Stefan Frank / 18.08.2021 / 06:10 / Foto: Jody Lee Smith / 115 / Seite ausdrucken

„Biden gab Taliban grünes Licht”

Der zwanzigjährige Einsatz der USA, Kanadas, Großbritanniens, Australiens, Deutschlands und anderer Länder in Afghanistan endete diesen Monat damit, dass der afghanische Präsident Ashraf Gani vier Autos voller Geld packte. Weil in den Fahrzeugen nicht genug Platz war, versuchte er, den Rest in seinen Hubschrauber zu stopfen. Als er sich mit dem Helikopter aus dem Staub machte, blieb ein Teil des Geldes auf dem Asphalt zurück. So jedenfalls beschrieb ein Sprecher der russischen Botschaft in Kabul gegenüber der russischen Nachrichtenagentur RIA die Szene und berief sich dabei auf Augenzeugen.

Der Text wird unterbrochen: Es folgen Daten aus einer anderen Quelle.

(** ** One dispatch *)

(** what a dispatch means: every listener is called once, in order; those whose
    test says so are gone afterwards *)
Fixpoint dispatch_spec (args : A) (a : list (positive * wrapped)) (ds : datas) (st : St)
    : outcome (list (positive * wrapped) * datas * St) :=
  match a with
  | [] => Ret ([], ds, st)
  | (p, w) :: a =>
      '(b, _, cb, ds1, st1) ← wrapper_test w args ds st;
      '(kept, ds2, st2) ← dispatch_spec args a ds1 (run_callback cb args st1);
      Ret ((if b : bool then kept else (p, w) :: kept), ds2, st2)
  end.

(** every wrapper knows its own handle *)
Definition handle_ok (ds : datas) (x : positive * wrapped) : Prop :=
  match x.2 with
  | Plain _ => True
  | Counter d => exists data, counter_data ds !! d = Some data /\ counter_handle data = Some x.1
  | Condition d => exists data, condition_data ds !! d = Some data /\ condition_handle data = Some x.1
  end.
Lemma wrapper_test_handles x w args ds st b h cb ds' st' :
  wrapper_test w args ds st = Ret (b, h, cb, ds', st') -> handle_ok ds x -> handle_ok ds' x.
Proof.
  destruct w as [c|d|d]; simpl; intros E0 Hx.
  - by injection E0 as <- <- <- <- <-.
  - apply bind_Ret_inv in E0 as ([[[b0 h0] cb0] ds0] & E1 & E0). injection E0 as <- <- <- <- <-.
    apply bind_Ret_inv in E1 as (data & Hd & E1). destruct (_ =? _); [done|]. injection E1 as _ _ _ <-.
    unfold handle_ok in *. destruct x as [p [c|d'|d']]; simpl in *; try done.
    destruct Hx as (data' & Hd' & Hh). destruct (decide (d = d')) as [->|Hne].
    + rewrite Hd' in Hd. injection Hd as ->. eexists. by rewrite lookup_insert_eq.
    + exists data'. by rewrite lookup_insert_ne.
  - apply bind_Ret_inv in E0 as ([[[b0 h0] cb0] ds0] & E1 & E0). by injection E0 as <- <- <- <- <-.
Qed.
Lemma wrapper_test_self p w args ds st b h cb ds' st' :
  wrapper_test w args ds st = Ret (b, h, cb, ds', st') -> handle_ok ds (p, w) -> b = true -> h = Some p.
Proof.
  destruct w as [c|d|d]; simpl; intros E0 Hx Hb.
  - by injection E0 as <- <- <- <- <-.
  - apply bind_Ret_inv in E0 as ([[[b0 h0] cb0] ds0] & E1 & E0). injection E0 as <- <- <- <- <-.
    apply bind_Ret_inv in E1 as (data & Hd & E1). destruct (_ =? _); [done|]. injection E1 as _ <- _ _.
    destruct Hx as (data' & Hd' & Hh). simpl in *. rewrite Hd' in Hd. by injection Hd as ->.
  - apply bind_Ret_inv in E0 as ([[[b0 h0] cb0] st0] & E1 & E0). injection E0 as <- <- <- <- <-.
    apply bind_Ret_inv in E1 as (data & Hd & E1). destruct (run_condition _ _ _) as [b1 st1].
    injection E1 as _ <- _ _. destruct Hx as (data' & Hd' & Hh). simpl in *. rewrite Hd' in Hd. by injection Hd as ->.
Qed.

(** the node a loop is at, after its own removal *)
Lemma remove_current (l : clist wrapped) a1 q w a2 :
  refines l (a1 ++ (q, w) :: a2) ->
  refines (remove [q] q l).2 (a1 ++ a2) /\ node_next (remove [q] q l).2 q = hd_error a2.*1 /\
  currentCounter (remove [q] q l).2 = currentCounter l.
Proof.
  intros Href. split; [by eapply remove_refines|]. destruct Href as [Hr _]. rewrite fmap_app, fmap_cons in Hr.
  cbn [fst] in Hr. unfold remove. rewrite (lock_listed [q] l _ q Hr) by set_solver. cbn [snd].
  pose proof (rep_middle _ _ _ _ Hr) as (_ & _ & _ & _ & _ & _ & _ & nd & Hn & _ & Hx).
  destruct (doFreeNode_spec l a1.*1 q a2.*1 nd Hr Hn) as (_ & Hq & _).
  destruct (doFreeNode_heap l a1.*1 q a2.*1 nd Hr Hn) as (_ & _ & _ & Hc).
  split; [|done]. unfold node_next. rewrite Hq. simpl. by rewrite Hx, first_or_None.
Qed.
Lemma current_node (l : clist wrapped) a1 q w a2 :
  refines l (a1 ++ (q, w) :: a2) ->
  exists nd, heap l !! q = Some nd /\ callback nd = w /\ eligible (currentCounter l) nd = true /\
    node_next l q = hd_error a2.*1.
Proof.
  intros [Hr Hc]. pose proof Hr as [_ _ _ _ Hct _]. rewrite fmap_app, fmap_cons in Hr, Hc, Hct. cbn [fst] in *.
  pose proof (rep_middle _ _ _ _ Hr) as (_ & _ & _ & _ & _ & _ & _ & nd & Hn & _ & Hx).
  exists nd. split; [done|]. split_and!.
  - unfold callbacks in Hc. rewrite fmap_app, fmap_cons, Hn in Hc.
    rewrite !fmap_app, !fmap_cons in Hc. apply app_inj_1 in Hc as [_ Hc]; [by injection Hc|by rewrite !length_fmap].
  - apply Forall_app in Hct as [_ Hct]. apply list.Forall_cons in Hct as [(nd' & Hn' & Hc0) _].
    rewrite Hn in Hn'. injection Hn' as <-. unfold eligible, removedCounter.
    rewrite (proj2 (Z.eqb_neq _ _)), (proj2 (Z.leb_le _ _)) by lia. done.
  - unfold node_next. rewrite Hn. simpl. by rewrite Hx, first_or_None.
Qed.

Lemma dispatch_loop_spec args a1 a2 l ds st fuel kept ds' st' :
  refines l (a1 ++ a2) -> Forall (handle_ok ds) a2 -> (length a2 <= fuel)%nat ->
  dispatch_spec args a2 ds st = Ret (kept, ds', st') ->
  exists l', dispatch_loop fuel (currentCounter l) (hd_error a2.*1) args (l, ds, st) = Ret (l', ds', st') /\
    refines l' (a1 ++ kept).
Proof.
  revert a1 l ds st fuel kept. induction a2 as [|[q w] a2 IH]; intros a1 l ds st fuel kept Href Hh Hf E.
  { injection E as <- <- <-. exists l. by destruct fuel. }
  destruct fuel as [|fuel]; [simpl in Hf; lia|]. apply list.Forall_cons in Hh as [Hq Hh].
  cbn [dispatch_spec] in E. apply bind_Ret_inv in E as ([[[[b h] cb] ds1] st1] & Ew & E).
  apply bind_Ret_inv in E as ([[kept1 ds2] st2] & Es & E). injection E as <- <- <-.
  destruct (current_node l a1 q w a2 Href) as (nd & Hn & Hw & Hel & Hnx).
  rewrite fmap_cons. cbn [fst hd_error dispatch_loop]. rewrite Hn. cbn [deref mbind outcome_bind].
  rewrite Hel. cbn [invoke_wrapped]. rewrite Hw, Ew. cbn [mbind outcome_bind fst snd].
  assert (Hh1 : Forall (handle_ok ds1) a2)
    by (eapply Forall_impl; [exact Hh|]; intros x; by eapply wrapper_test_handles).
  assert (Hf' : (length a2 <= fuel)%nat) by (simpl in Hf; lia).
  destruct b.
  - rewrite (wrapper_test_self q w args ds st _ _ _ _ _ Ew Hq eq_refl).
    destruct (remove_current l a1 q w a2 Href) as (Href' & -> & <-). by eapply IH.
  - rewrite Hnx. rewrite (cons_middle (q, w) a1 kept1), app_assoc.
    eapply IH; try done. by rewrite <- app_assoc.
Qed.
Lemma dispatch_wrapped_spec args a l ds st kept ds' st' :
  refines l a -> Forall (handle_ok ds) a -> dispatch_spec args a ds st = Ret (kept, ds', st') ->
  exists l', dispatch_wrapped args (l, ds, st) = Ret (l', ds', st') /\ refines l' kept.
Proof.
  intros Href Hh E. unfold dispatch_wrapped. cbn [fst]. pose proof Href as [Hr _].
  pose proof (rep_length _ _ Hr) as Hlen. rewrite length_fmap in Hlen. destruct Hr as [_ _ -> _ _ _].
  by apply (dispatch_loop_spec args [] a l ds st).
Qed.

(** ** Counted listeners *)

Definition data_of (x : positive * wrapped) : option nat := match x.2 with Counter d => Some d | _ => None end.
Definition listener_of (ds : datas) (w : wrapped) : option Cb :=
  match w with
  | Plain cb => Some cb
  | Counter d => counter_listener <$> counter_data ds !! d
  | Condition d => condition_listener <$> condition_data ds !! d
  end.
Definition called (ds : datas) (args : A) (st : St) (x : positive * wrapped) : St :=
  match listener_of ds x.2 with Some cb => run_callback cb args st | None => st end.
(** whether the listener is still registered at dispatch number [j] *)
Definition alive_at (ds : datas) (j : nat) (x : positive * wrapped) : bool :=
  match x.2 with
  | Counter d => match counter_data ds !! d with
                 | Some data => (j =? 0)%nat || (Z.of_nat j <? triggerCount data)
                 | None => false
                 end
  | _ => true
  end.
(** counted and plain listeners only; the count is an [int] that can be
    decremented *)
Definition counts_ok (ds : datas) (x : positive * wrapped) : Prop :=
  match x.2 with
  | Plain _ => True
  | Counter d => exists data, counter_data ds !! d = Some data /\ counter_handle data = Some x.1 /\
      - 2 ^ 31 < triggerCount data
  | Condition _ => False
  end.
(** the calls of the dispatches [j], [j + 1], ... *)
Fixpoint rounds (ds : datas) (a : list (positive * wrapped)) (j : nat) (argss : list A) (st : St) : St :=
  match argss with
  | [] => st
  | args :: argss =>
      rounds ds a (S j) argss (fold_left (called ds args) (filter (fun x => alive_at ds j x = true) a) st)
  end.
Fixpoint dispatch_all (argss : list A) (x : clist wrapped * datas * St) : outcome (clist wrapped * datas * St) :=
  match argss with
  | [] => Ret x
  | args :: argss => x' ← dispatch_wrapped args x; dispatch_all argss x'
  end.

Definition decremented (data : CounterData) : CounterData :=
  mk_counter_data (triggerCount data - 1) (counter_listener data) (counter_handle data).

Lemma fold_called_ext ds ds' args a st :
  (forall x, x ∈ a -> listener_of ds x.2 = listener_of ds' x.2) ->
  fold_left (called ds args) a st = fold_left (called ds' args) a st.
Proof.
  revert st. induction a as [|x a IH]; intros st Hx; [done|]. simpl.
  assert (called ds args st x = called ds' args st x) as -> by (unfold called; by rewrite Hx by (by left)).
  apply IH. intros y Hy. apply Hx. by right.
Qed.
Lemma data_of_elem d p (a : list (positive * wrapped)) : (p, Counter d) ∈ a -> d ∈ omap data_of a.
Proof. intros Hin. apply list_elem_of_omap. by exists (p, Counter d). Qed.

Lemma same_data ds ds' (a : list (positive * wrapped)) :
  condition_data ds' = condition_data ds ->
  (forall d, d ∈ omap data_of a -> counter_data ds' !! d = counter_data ds !! d) ->
  forall x, x ∈ a -> listener_of ds' x.2 = listener_of ds x.2 /\ (forall j, alive_at ds' j x = alive_at ds j x) /\
    (counts_ok ds x -> counts_ok ds' x).
Proof.
  intros Hcd Hd [p [cb|d|d]] Hx; unfold alive_at, counts_ok; simpl; try done; [|by rewrite Hcd].
  by rewrite (Hd d) by (by eapply data_of_elem).
Qed.

(** one dispatch *)
Lemma counted_dispatch args (a : list (positive * wrapped)) ds st :
  Forall (counts_ok ds) a -> NoDup (omap data_of a) ->
  exists ds', dispatch_spec args a ds st
      = Ret (filter (fun x => alive_at ds 1 x = true) a, ds', fold_left (called ds args) a st) /\
    condition_data ds' = condition_data ds /\
    (forall d, d ∉ omap data_of a -> counter_data ds' !! d = counter_data ds !! d) /\
    (forall d, d ∈ omap data_of a -> counter_data ds' !! d = decremented <$> counter_data ds !! d).
Proof.
  revert ds st. induction a as [|[p w] a IH]; intros ds st Hok Hnd.
  { exists ds. split_and!; try done. by intros d ?%not_elem_of_nil. }
  apply list.Forall_cons in Hok as [Hw Hok]. destruct w as [cb|d|d]; [| |done].
  - destruct (IH ds (run_callback cb args st) Hok Hnd) as (ds' & E & Hc & H1 & H2).
    exists ds'. cbn [dispatch_spec wrapper_test mbind outcome_bind]. rewrite E. cbn [mbind outcome_bind].
    rewrite filter_cons_True by done. done.
  - destruct Hw as (data & Hd & Hh & Hn). simpl in Hd, Hh.
    cbn [omap list_omap data_of snd] in Hnd. apply NoDup_cons in Hnd as [Hda Hnd].
    set (ds1 := mk_datas (<[d := decremented data]> (counter_data ds)) (condition_data ds)).
    assert (Hsame : forall x, x ∈ a -> listener_of ds1 x.2 = listener_of ds x.2 /\
        (forall j, alive_at ds1 j x = alive_at ds j x) /\ (counts_ok ds x -> counts_ok ds1 x)).
    { apply same_data; [done|]. intros d' Hd'. simpl. rewrite lookup_insert_ne; [done|]. by intros ->. }
    assert (Hok1 : Forall (counts_ok ds1) a).
    { rewrite Forall_forall in *. intros x Hx. apply (Hsame x Hx), Hok, Hx. }
    destruct (IH ds1 (run_callback (counter_listener data) args st) Hok1 Hnd) as (ds' & E & Hc & H1 & H2).
    exists ds'. cbn [dispatch_spec wrapper_test]. unfold counter_test. rewrite Hd. cbn [deref mbind outcome_bind].
    rewrite (proj2 (Z.eqb_neq _ _)) by lia. cbn [mbind outcome_bind]. fold (decremented data) ds1. rewrite E.
    assert (Hcall : called ds args st (p, Counter d) = run_callback (counter_listener data) args st)
      by (unfold called; simpl; by rewrite Hd).
    cbn [mbind outcome_bind fold_left]. rewrite Hcall.
    split_and!.
    + f_equal. f_equal; [f_equal|].
      * rewrite (filter_iff_on (fun x => alive_at ds1 1 x = true) (fun x => alive_at ds 1 x = true))
          by (intros x Hx; by rewrite (proj1 (proj2 (Hsame x Hx)))).
        assert (Hal : alive_at ds 1 (p, Counter d) = negb (triggerCount data - 1 <=? 0)).
        { unfold alive_at. simpl. rewrite Hd. apply Bool.eq_iff_eq_true.
          rewrite Bool.negb_true_iff, Z.ltb_lt, Z.leb_gt. lia. }
        rewrite filter_cons, Hal. by destruct (triggerCount data - 1 <=? 0).
      * apply fold_called_ext. intros x Hx. apply Hsame, Hx.
    + done.
    + intros d' Hd'. cbn [omap list_omap data_of snd] in Hd'. apply not_elem_of_cons in Hd' as [Hne Hd'].
      rewrite H1 by done. simpl. by rewrite lookup_insert_ne.
    + intros d' Hd'. cbn [omap list_omap data_of snd] in Hd'. apply elem_of_cons in Hd' as [->|Hd'].
      * rewrite H1 by done. simpl. by rewrite lookup_insert_eq, Hd.
      * rewrite H2 by done. simpl. rewrite lookup_insert_ne; [done|]. by intros ->.
Qed.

US-Präsident Joe Biden hatte für den Abzug der noch im Land verbliebenen 2.500 amerikanischen Soldaten einen Stichtag gesetzt: Allerspätestens bis zum 11. September müssten sämtliche GIs aus Afghanistan abgereist sein. Das Datum ist der zwanzigste Jahrestag der von Al-Qaeda verübten Terroranschläge vom 11. September 2001. 

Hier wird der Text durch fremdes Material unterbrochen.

(* ===== verification/EventAdapters.v ===== *)
(** * EventAdapters
    Small utilities of [3rd/include/eventpp]: ids made of any value
    ([utilities/anyid.h]), functors behind a condition
    ([utilities/conditionalfunctor.h]) and the filters of the heterogeneous
    dispatcher ([mixins/mixinheterfilter.h]). *)

From Stdlib Require Import ZArith Lia.
From stdpp Require Import base numbers list option gmap fin_maps strings.
From S2P Require Import Prelude CallbackList CallbackListFacts EventQueue EventQueueFacts CallbackCopy EventUtil HeterList HeterQueue.

(** ** [utilities/anyid.h] *)

(** An id is the digest of a value and the value itself, in a storage that may
    forget it. What the storage type offers is found by [HasLess] and
    [HasEqual]: [less] and [equal] are [None] where it has no such operator. *)
Section any_id.
Context {V S : Type}.
Variable Digester : V -> Z.
Variable store : V -> S.
Variables less equal : option (S -> S -> bool).

Record AnyId := mk_any { getDigest : Z; getValue : S }.
Definition AnyId_of (v : V) : AnyId := mk_any (Digester v) (store v).
Definition compareLessThan (a b : S) : bool := match less with Some lt => lt a b | None => false end.
Definition compareEqual (a b : S) : bool := match equal with Some eq => eq a b | None => true end.
Definition any_eq (a b : AnyId) : bool := (getDigest a =? getDigest b) && compareEqual (getValue a) (getValue b).
Definition any_lt (a b : AnyId) : bool :=
  (getDigest a <? getDigest b) || (compareLessThan (getValue a) (getValue b) && (getDigest a =? getDigest b)).
(** [std::hash<AnyId>], for a digest that converts to [std::size_t] *)
Definition any_hash (a : AnyId) : Z := u64 (getDigest a).

(** neither is smaller *)
Definition same_key {X} (lt : X -> X -> bool) (a b : X) : Prop := lt a b = false /\ lt b a = false.
Record weak_order {X} (lt : X -> X -> bool) : Prop := {
  wo_irrefl a : lt a a = false;
  wo_trans a b c : lt a b = true -> lt b c = true -> lt a c = true;
  wo_same a b c : same_key lt a b -> same_key lt b c -> same_key lt a c;
}.
Definition storage_ok : Prop :=
  weak_order compareLessThan /\
  forall a b, compareEqual a b = true <-> same_key compareLessThan a b.

Lemma any_lt_spec a b :
  any_lt a b = true <->
  getDigest a < getDigest b \/ (getDigest a = getDigest b /\ compareLessThan (getValue a) (getValue b) = true).
Proof. unfold any_lt. rewrite Bool.orb_true_iff, Bool.andb_true_iff, Z.ltb_lt, Z.eqb_eq. tauto. Qed.
Lemma any_same_spec a b :
  same_key any_lt a b <-> getDigest a = getDigest b /\ same_key compareLessThan (getValue a) (getValue b).
Proof.
  unfold same_key. rewrite <- !Bool.not_true_iff_false, !any_lt_spec. split.
  - intros [H1 H2]. assert (getDigest a = getDigest b) by lia. naive_solver.
  - intros (-> & H1 & H2). split; intros [?|[_ ?]]; [lia|done|lia|done].
Qed.
Lemma any_weak_order : weak_order compareLessThan -> weak_order any_lt.
Proof.
  intros [Hi Ht Hs]. split.
  - intros a. apply Bool.not_true_iff_false. rewrite any_lt_spec, Hi. intros [?|[_ ?]]; [lia|done].
  - intros a b c. rewrite !any_lt_spec. intros [H1|[H1 H1']] [H2|[H2 H2']]; [left; lia..|].
    right. split; [lia|]. by eapply Ht.
  - intros a b c. rewrite !any_same_spec. intros [H1 H1'] [H2 H2']. split; [lia|]. by eapply Hs.
Qed.

(** Ids are keys: [<] is a strict weak order, and two ids are [==] exactly
    when neither is smaller, so an ordered and a hashed map agree on them; ids
    that are [==] have the same hash. Where the storage forgets the value (it
    has neither operator, as [EmptyAnyStorage]), two values are one id exactly
    when their digests collide. *)
Theorem any_id_is_a_key (a b : AnyId) (v w : V) :
  storage_ok ->
  weak_order any_lt /\ (any_eq a b = true <-> same_key any_lt a b) /\
  (any_eq a b = true -> any_hash a = any_hash b) /\
  (equal = None -> any_eq (AnyId_of v) (AnyId_of w) = true <-> Digester v = Digester w).
Proof.
  intros [Hw Heq]. split_and!.
  - by apply any_weak_order.
  - unfold any_eq. by rewrite any_same_spec, Bool.andb_true_iff, Z.eqb_eq, Heq.
  - unfold any_eq, any_hash. rewrite Bool.andb_true_iff, Z.eqb_eq. by intros [-> _].
  - intros He. unfold any_eq, compareEqual. rewrite He, Bool.andb_true_iff, Z.eqb_eq. simpl. tauto.
Qed.
End any_id.

(** A storage with [==] but without [<]: the ordered map takes two different
    ids with one digest for the same key. *)
Lemma equal_without_less :
  let a := mk_any 5 1 in let b := mk_any 5 2 in
  any_eq (Some Z.eqb) a b = false /\ same_key (any_lt None) a b.
Proof. by vm_compute. Qed.
Lemma any_id_is_a_key_witness :
  any_eq None (AnyId_of (fun v => v mod 7) (fun _ => tt) 3) (AnyId_of (fun v => v mod 7) (fun _ => tt) 10) = true.
Proof.
  destruct (any_id_is_a_key (fun v => v mod 7) (fun _ => tt) None None (mk_any 0 tt) (mk_any 0 tt) 3 10) as (_ & _ & _ & H).
  - split; [by split|]. by intros a b.
  - by apply H.
Defined.

(** ** [utilities/conditionalfunctor.h] *)

Section conditional.
Context {F A St : Type}.
Variable run_func : F -> A -> St -> St.

Record ConditionalFunctor := mk_cf { func : F; condition : A -> bool }.
Definition conditionalFunctor (f : F) (c : A -> bool) : ConditionalFunctor := mk_cf f c.
Definition run_conditional (cf : ConditionalFunctor) (args : A) (st : St) : St :=
  if condition cf args then run_func (func cf) args st else st.

(** a dispatch calls the functions whose condition holds, in order *)
Lemma conditional_dispatch (l : clist ConditionalFunctor) (a : list (positive * ConditionalFunctor)) args st :
  refines l a ->
  forEach (fun cf st => run_conditional cf args st) l st
  = fold_left (fun st cf => run_func (func cf) args st) (filter (fun cf => condition cf args = true) a.*2) st.
Proof.
  intros [Hr Hc]. unfold forEach, doForEachIf. pose proof Hr as [Hs _ -> _ Hct _].
  erewrite (forEach_loop_spec (fun cf st => run_conditional cf args st));
    [|exact Hs|exact Hct|by eapply rep_length|exact Hc]. simpl. clear. revert st.
  induction a.*2 as [|cf cfs IH]; intros st; [done|]. rewrite filter_cons. simpl. unfold run_conditional at 2.
  case_decide as D; [rewrite D|apply Bool.not_true_is_false in D; rewrite D]; apply IH.
Qed.
End conditional.

(** ** [mixins/mixinheterfilter.h] *)

Section heter_filter.
Context {E : Type} `{Countable E} {P K T A C F St : Type}.
(** [CanInvoke] of a filter or of [void (Args...)] with the arguments of a
    prototype of [BoolReferencePrototypeList] *)
Variable can_filter : K -> P -> bool.
Variable accepts : P -> T -> bool.
Variable run_callback : C -> A -> St -> St.
Variable run_filter : F -> A -> St -> bool * (A * St).
Variable protos : list P.

Notation filters := (list (option (clist F))).
Definition heter_appendFilter (c : K) (f : F) (l : filters) : outcome (HeterHandle * filters) :=
  heter_append can_filter protos c f l.
Definition heter_removeFilter (h : HeterHandle) (l : filters) : outcome (bool * filters) := heter_remove h l.
(** [mixinBeforeDispatch(args...)], where [c] is [void (Args...)] *)
Definition heter_mixinBeforeDispatch (c : K) (args : A) (l : filters) (st : St) : outcome (bool * filters * (A * St)) :=
  '(b, l', s) ← heter_forEachIf can_filter protos c (fun f s => run_filter f s.1 s.2) l (args, st);
  if negb b then Ret (false, l', s) else Ret (true, l', s).
(** [directDispatch] behind the filters *)
Definition heter_filteredDispatch (c : K) (e : E) (t : T) (args : A) (l : filters)
    (d : gmap E (list (option (clist C)))) (st : St) : outcome (filters * gmap E (list (option (clist C))) * St) :=
  '(go, l', s) ← heter_mixinBeforeDispatch c args l st;
  if negb go then Ret (l', d, s.2)
  else '(d', st') ← heter_directDispatch accepts run_callback protos e t s.1 d s.2; Ret (l', d', st').

(** the filters of the prototype the arguments fit run in order until one
    refuses *)
Lemma heter_mixinBeforeDispatch_spec c args l fs i p st :
  hrefines protos l fs -> FindPrototypeByCallable can_filter protos c = Some (i, p) ->
  exists l', hrefines protos l' fs /\
    heter_mixinBeforeDispatch c args l st
    = let '(go, s) := run_filters run_filter (fs i).*2 (args, st) in Ret (go, l', s).
Proof.
  intros Hm Hf. pose proof (find_callable _ _ _ _ _ Hf) as [Hi _].
  destruct (get_list_spec protos l fs i Hm Hi) as (l1 & E1 & Hm1). exists l1. split; [done|].
  unfold heter_mixinBeforeDispatch, heter_forEachIf. rewrite Hf. cbn [static_assert mbind outcome_bind]. rewrite E1.
  unfold forEachIf. rewrite (doForEachIf_spec _ _ (fs i)) by (by apply Hm).
  rewrite (iterate_filters run_filter). by destruct (run_filters run_filter (fs i).*2 (args, st)) as [[] s].
Qed.
End heter_filter.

Es wird dieses Jahr ein seltsames Gedenken werden. Joe Biden würde wohl der Öffentlichkeit an diesem Tag – wie so oft – am liebsten fernbleiben. Hat er doch dafür gesorgt, dass die afghanischen Taliban, die im Weißen Haus als wichtigste Unterstützer von Al-Qaeda galten (weil man dort vor Donald Trumps Amtszeit nicht über die unselige Rolle Pakistans reden wollte, muss man hinzufügen), pünktlich zum Jahrestag wieder die Herren ganz Afghanistans sind.

Noch vor zwei Monaten feierte die US-Botschaft in Kabul den Pride-Monat der Schwulen-, Lesben-, Bi- und Transgenderrechte. Und an der Universität Kabul konnte man einen Master-Abschluss in Gender Studies machen. Mit beidem ist es nun wohl erst mal vorbei.

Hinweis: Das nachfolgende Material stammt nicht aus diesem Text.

(* ===== verification/AgentProps.v ===== *)
(** * AgentProps
    The properties of the agent as a whole: the receiving thread publishes, the
    io thread serves, every session sends its stream, and the frames reach the
    clients. *)

From Stdlib Require Import ZArith Lia.
From Stdlib Require Import Strings.Byte.
From stdpp Require Import base numbers list option gmap fin_maps strings.
From S2P Require Import Prelude UsbCan HexCodec AsioRun Ini NetClient NetClientFacts NetClientProps CanImp Facade CallbackList CallbackListFacts EventQueue EventQueueFacts Agent AgentFacts.

(** ** Publishing *)

(** nothing is queued, and the listeners of the frames are [L] *)
Definition only (L : list (positive * nat)) (e : Z) : list (positive * nat) :=
  if decide (e = kPpqCanObjEvtId) then L else [].
Definition quiet (q : eventpp_queue_t) (L : list (positive * nat)) : Prop :=
  holds q [] /\ listening (listeners q) (only L).

Definition deliver_all (ns : list CanobjQueueNodeT) (s : Session) : Session :=
  fold_left (fun s n => consumeCanObjHandler n s) ns s.

Lemma call_listeners ids n (ss : gmap nat Session) id :
  NoDup ids ->
  fold_left (fun ss cb => call_listener cb n ss) ids ss !! id
    = if decide (id ∈ ids) then consumeCanObjHandler n <$> ss !! id else ss !! id.
Proof.
  intros Hnd. revert ss. induction Hnd as [|x ids Hx Hnd IH]; intros ss; cbn [fold_left].
  - by rewrite decide_False by (by apply not_elem_of_nil).
  - rewrite IH. unfold call_listener. destruct (decide (id = x)) as [->|Hne].
    + rewrite decide_False by done. rewrite decide_True by (by left). by rewrite lookup_alter_eq.
    + rewrite lookup_alter_ne by done. destruct (decide (id ∈ ids)).
      * by rewrite decide_True by (by right).
      * rewrite decide_False; [done|]. by intros [|]%elem_of_cons.
Qed.

Lemma dispatch_frames d L ns (ss : gmap nat Session) id :
  listening d (only L) -> NoDup L.*2 ->
  dispatches call_listener d (frame_event <$> ns) ss !! id
    = if decide (id ∈ L.*2) then deliver_all ns <$> ss !! id else ss !! id.
Proof.
  intros Hd Hnd. revert ss. induction ns as [|n ns IH]; intros ss.
  - change (ss !! id = if decide (id ∈ L.*2) then deliver_all [] <$> ss !! id else ss !! id).
    case_decide; [|done]. by destruct (ss !! id).
  - unfold dispatches in *. rewrite fmap_cons. cbn [fold_left]. rewrite IH.
    rewrite (directDispatch_spec _ _ _ _ _ _ Hd). change (only L (fst (frame_event n))) with L.
    rewrite call_listeners by done. case_decide; [|done]. by destruct (ss !! id).
Qed.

Keiner Schuld bewusst und ohne Mitgefühl

Tausende Afghanen, die sich in den letzten zwanzig Jahren als Anhänger einer säkularen westlichen Kultur zu erkennen gegeben haben – im Glauben, dass das nun in ihrem Land möglich sei –, müssen jetzt fliehen, um nicht ausgepeitscht, gesteinigt, gehängt oder geköpft zu werden.

Unterdessen zeigt sich Joe Biden ungerührt, keiner Schuld bewusst und ohne Mitgefühl. In einer Stellungnahme sagte der Präsident, „wenn Afghanistan jetzt keinen wirklichen Widerstand gegen die Taliban leisten“ könne, bestehe „keine Chance, dass ein Jahr – ein weiteres Jahr, fünf weitere Jahre oder 20 weitere Jahre – amerikanischer Militärpräsenz einen Unterschied“ machten. Biden machte deutlich, dass er sich durch das Debakel in seiner Einschätzung nur bestätigt fühlt, dass ein weiterer amerikanischer Einsatz nutzlos sei. Er räumte ein, dass seine Regierung erst spät damit begonnen habe, afghanische Mitarbeiter auszufliegen. Das habe auch damit zu tun, dass er keine „Vertrauenskrise“ habe auslösen wollen, erklärte er. Zudem machte er seinen Amtsvorgänger Donald Trump mitverantwortlich; dieser habe schließlich das Abkommen über den amerikanischen Truppenabzug unterzeichnet. Biden:

„Es gab nur die kalte Realität, entweder die Vereinbarung zum Abzug unserer Streitkräfte umzusetzen oder den Konflikt zu eskalieren und Tausende weiterer amerikanischer Truppen in den Kampf in Afghanistan zurückzusenden und damit in das dritte Jahrzehnt des Konflikts zu stürzen.“

Das aber sei für ihn nicht in Frage gekommen, so Biden. Er werde den Konflikt nicht an einen „fünften Präsidenten weitergeben“. 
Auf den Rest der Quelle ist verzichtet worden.